#### WHAT THE EXERCISE ASKS
Transcribe only part of the material below: the lines from the one containing "(suggestions : list" through the one containing "suggestions, w') ->", inclusive, exactly as written.

#### INFORMATION PROVIDED
Lemma join_keywords_trimmed (words : list jsstring) :
  forallb keyword words = true -> trimmed (join (str ", ") words) = true.
Proof.
  intros H. unfold trimmed. apply andb_true_iff. split.
  - destruct words as [|word rest]; [reflexivity|]. cbn [forallb] in H.
    apply andb_true_iff in H as [Hw _].
    destruct (keyword_word _ Hw) as (c & word' & -> & Hc & _).
    destruct rest; exact Hc.
  - induction words as [|word rest IH]; [reflexivity|]. cbn [forallb] in H.
    apply andb_true_iff in H as [Hw Hrest].
    destruct (keyword_word _ Hw) as (c & word' & E & _ & Hend).
    destruct rest as [|next rest]; [exact Hend|].
    change (join (str ", ") (word :: next :: rest))
      with (word ++ str ", " ++ join (str ", ") (next :: rest)).
    assert (join (str ", ") (next :: rest) <> []) as Hne.
    { cbn [forallb] in Hrest. apply andb_true_iff in Hrest as [Hn _].
      destruct (keyword_word _ Hn) as (d & next' & -> & _). destruct rest; discriminate. }
    rewrite (ends_visible_app word) by discriminate.
    rewrite ends_visible_app by exact Hne. now apply IH.
Qed.

Lemma extractKeywords_trimmed (content : jsstring) :
  trimmed (extractKeywords content) = true.
Proof.
  destruct (extractKeywords_words content) as (words & -> & _ & _ & H).
  now apply join_keywords_trimmed.
Qed.

Lemma tidy_trimmed (s : jsstring) : tidy s = true -> trimmed s = true.
Proof. unfold tidy. intros H. now apply andb_true_iff in H as [_ H]. Qed.

(** X13: on every path of [generateLLMMetadata] the title, the description
    and the keywords of the record come without whitespace at their ends,
    and the description has single spaces only. *)
Theorem generateLLMMetadata_fields_trimmed
  (JSON_parse : jsstring -> option value) (remote : nat -> request -> reply)
  (url0 content : jsstring) (w : World) :
  exists pm w',
    generateLLMMetadata JSON_parse remote url0 content w = (Returned pm, w') /\
    trimmed (title pm) = true /\
    tidy (description pm) = true /\
    trimmed (keywords pm) = true.
Proof.
  destruct (generate_cases JSON_parse remote url0 content w) as (pm & w' & H & E).
  exists pm, w'. split; [exact H|].
  destruct E as [e w1 _ -> | r w1 e _ _ -> | r w1 v t d k _ _ _ ->];
    cbn [title description keywords fallback_fields];
    repeat split;
    (apply trim_trimmed || apply formatDescription_tidy || apply extractKeywords_trimmed).
Qed.

(** ** The description of the fallback record *)

(** X14: when the three requests fail and the text before the first period
    of the content is a plain sentence, the title is that sentence and the
    description is the template around it in lower case, ending with two
    periods. *)
Theorem generateLLMMetadata_fallback_description
  (JSON_parse : jsstring -> option value) (remote : nat -> request -> reply)
  (url0 content : jsstring) (w : World) (e1 e2 e3 : exn) :
  fails_thrice remote (metadata_request (metadata_prompt url0 content)) (requests w) e1 e2 e3 ->
  fragment (mainTopic_of content) = true ->
  exists pm w',
    generateLLMMetadata JSON_parse remote url0 content w = (Returned pm, w') /\
    title pm = mainTopic_of content /\
    description pm =
      str "Explore essential information about " ++ toLowerCase (mainTopic_of content) ++
      str ". Find practical tips and expert recommendations for optimal outcomes..".
Proof.
  intros Hfail Htopic.
  apply call_fails_thrice in Hfail.
  fold (metadata_call remote url0 content) in Hfail.
  eexists. eexists. split; [eapply generate_outer; eauto|].
  cbn [title description fallback_fields]. split; [now apply trim_fragment|].
  rewrite (@fallback_description_plain outer_opening
             "Explore essential information about" outer_closing
             "Find practical tips and expert recommendations for optimal outcomes");
    trivial.
  unfold fallback_description, outer_opening, outer_closing.
  now rewrite <- !app_assoc.
Qed.

Lemma generateLLMMetadata_fallback_description_witness :
  exists pm w',
    generateLLMMetadata Examples.no_json Examples.failing_remote
      (str "https://example.com/bread") (str "Baking Sourdough Bread. It takes time.")
      Examples.w0 = (Returned pm, w') /\
    title pm = mainTopic_of (str "Baking Sourdough Bread. It takes time.") /\
    description pm =
      str "Explore essential information about " ++
      toLowerCase (mainTopic_of (str "Baking Sourdough Bread. It takes time.")) ++
      str ". Find practical tips and expert recommendations for optimal outcomes..".
Proof.
  apply (@generateLLMMetadata_fallback_description Examples.no_json Examples.failing_remote
           (str "https://example.com/bread") (str "Baking Sourdough Bread. It takes time.")
           Examples.w0 (Rejection (str "first")) (Rejection (str "second"))
           (Rejection (str "third"))).
  - repeat split.
  - reflexivity.
Defined.

(** ** The dashboard *)

Lemma split_on_length (sep : ascii) (s : jsstring) :
  List.length (split_on sep s) =
  S (List.length (filter (fun c => Ascii.eqb c sep) s)).
Proof.
  induction s as [|c s IH]; [reflexivity|]. cbn [split_on filter].
  destruct (Ascii.eqb c sep); cbn [List.length]; [now rewrite IH|].
  destruct (split_on sep s); [discriminate | exact IH].
Qed.

(** X15: the score is at most 3, and it is 3, the badge then having its
    default look, exactly when the title has 50 to 60 characters, the
    description 150 to 160, and the keywords at least two commas. *)
Theorem getSeoScore_points (page : PageMetadata) :
  Dashboard.getSeoScore page <= 3 /\
  (Dashboard.getSeoScore page = 3 <->
   50 <= List.length (title page) <= 60 /\
   150 <= List.length (description page) <= 160 /\
   2 <= commas (keywords page)) /\
  (Dashboard.badge_variant page = str "default" <-> Dashboard.getSeoScore page = 3).
Proof.
  assert (Dashboard.getSeoScore page <= 3 /\
          (Dashboard.getSeoScore page = 3 <->
           50 <= List.length (title page) <= 60 /\
           150 <= List.length (description page) <= 160 /\
           2 <= commas (keywords page))) as [Hle Hthree].
  { unfold Dashboard.getSeoScore, commas. rewrite split_on_length. cbv zeta.
    destruct (50 <=? List.length (title page)) eqn:T1;
      destruct (List.length (title page) <=? 60) eqn:T2;
      destruct (150 <=? List.length (description page)) eqn:D1;
      destruct (List.length (description page) <=? 160) eqn:D2;
      destruct (3 <=? S (List.length (filter (fun c => Ascii.eqb c ",") (keywords page)))) eqn:K;
      cbn [andb];
      repeat match goal with
             | H : (_ <=? _) = true |- _ => apply Nat.leb_le in H
             | H : (_ <=? _) = false |- _ => apply Nat.leb_gt in H
             end;
      (split; [lia | split; [intros; try discriminate; lia | intros; try reflexivity; exfalso; lia]]). }
  split; [exact Hle|]. split; [exact Hthree|].
  unfold Dashboard.badge_variant.
  destruct (Dashboard.getSeoScore page =? 3) eqn:E.
  - apply Nat.eqb_eq in E. now split.
  - apply Nat.eqb_neq in E. split; [discriminate | contradiction].
Qed.

Section DashboardFacts.

Variable JSON_parse : jsstring -> option value.
Variable remote : nat -> request -> reply.

(** The handler from its guard on: the record is added or turned down. *)
Lemma generateMetadata_run (render : Dashboard.State) (b : Dashboard.Browser)
  (pm : PageMetadata) (w' : World) :
  truthy_str (Dashboard.url render) = true ->
  truthy_str (Dashboard.content render) = true ->
  generateLLMMetadata JSON_parse remote (Dashboard.url render) (Dashboard.content render)
    (Dashboard.world b) = (Returned pm, w') ->
  Dashboard.generateMetadata JSON_parse remote render b =
  (Returned tt,
   if complete pm then added (Dashboard.pages render) pm w' b else refused w' b).
Proof.
  intros Hu Hc H. unfold Dashboard.generateMetadata. rewrite Hu, Hc. cbn [negb orb].
  unfold Dashboard.ui_bind, Dashboard.setIsLoading, Dashboard.update,
    Dashboard.try_catch_finally, Dashboard.await.
  cbn [Dashboard.world Dashboard.state Dashboard.toasts]. rewrite H.
  unfold complete.
  destruct (truthy_str (title pm)), (truthy_str (description pm)),
    (truthy_str (keywords pm)); reflexivity.
Qed.

Lemma handleAnalyzeContent_run (render : Dashboard.State) (b : Dashboard.Browser)
  (suggestions : list jsstring) (w' : World) :
  truthy_str (Dashboard.content render) = true ->
  analyzeContent remote (Dashboard.content render) (Dashboard.world b)
    = (Returned suggestions, w') ->
  Dashboard.handleAnalyzeContent remote render b = (Returned tt, analyzed suggestions w' b).
Proof.
  intros Hc H. unfold Dashboard.handleAnalyzeContent. rewrite Hc. cbn [negb].
  unfold Dashboard.ui_bind, Dashboard.setIsLoading, Dashboard.update,
    Dashboard.try_catch_finally, Dashboard.await.
  cbn [Dashboard.world Dashboard.state Dashboard.toasts]. rewrite H. reflexivity.
Qed.

Lemma generate_enabled (s : Dashboard.State) :
  Dashboard.generate_disabled s = false ->
  Dashboard.isLoading s = false /\ truthy_str (Dashboard.url s) = true /\
  truthy_str (Dashboard.content s) = true.
Proof.
  unfold Dashboard.generate_disabled.
  destruct (Dashboard.isLoading s), (truthy_str (Dashboard.url s)),
    (truthy_str (Dashboard.content s)); cbn; intros H; try discriminate; auto.
Qed.

Lemma analyze_enabled (s : Dashboard.State) :
  Dashboard.analyze_disabled s = false ->
  Dashboard.isLoading s = false /\ truthy_str (Dashboard.content s) = true.
Proof.
  unfold Dashboard.analyze_disabled.
  destruct (Dashboard.isLoading s), (truthy_str (Dashboard.content s));
    cbn; intros H; try discriminate; auto.
Qed.

Lemma generate_returns (url0 content : jsstring) (w : World) :
  exists pm w',
    generateLLMMetadata JSON_parse remote url0 content w = (Returned pm, w') /\
    url pm = url0.
Proof.
  destruct (generate_cases JSON_parse remote url0 content w) as (pm & w' & H & E).
  exists pm, w'. split; [exact H | now apply ending_url in E].
Qed.

Lemma analyze_returns (content : jsstring) (w : World) :
  exists suggestions w', analyzeContent remote content w = (Returned suggestions, w').
Proof.
  destruct (call_cases remote (analysis_request (analysis_prompt content)) w)
    as [(k & text & H) | (e1 & e2 & e3 & H)].
  - eexists. eexists. apply analyze_answered. exact H.
  - eexists. eexists. apply analyze_failed with e1 e2. exact H.
Qed.

Lemma refused_same (b : Dashboard.Browser) (w' : World) :
  Dashboard.isLoading (Dashboard.state b) = false ->
  Dashboard.state (refused w' b) = Dashboard.state b.
Proof. destruct b as [w [p u c l s] t]. cbn. now intros ->. Qed.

#### RESULT OF THE EXERCISE
  (suggestions : list jsstring) (w' : World) :
  truthy_str (Dashboard.content render) = true ->
  analyzeContent remote (Dashboard.content render) (Dashboard.world b)
    = (Returned suggestions, w') ->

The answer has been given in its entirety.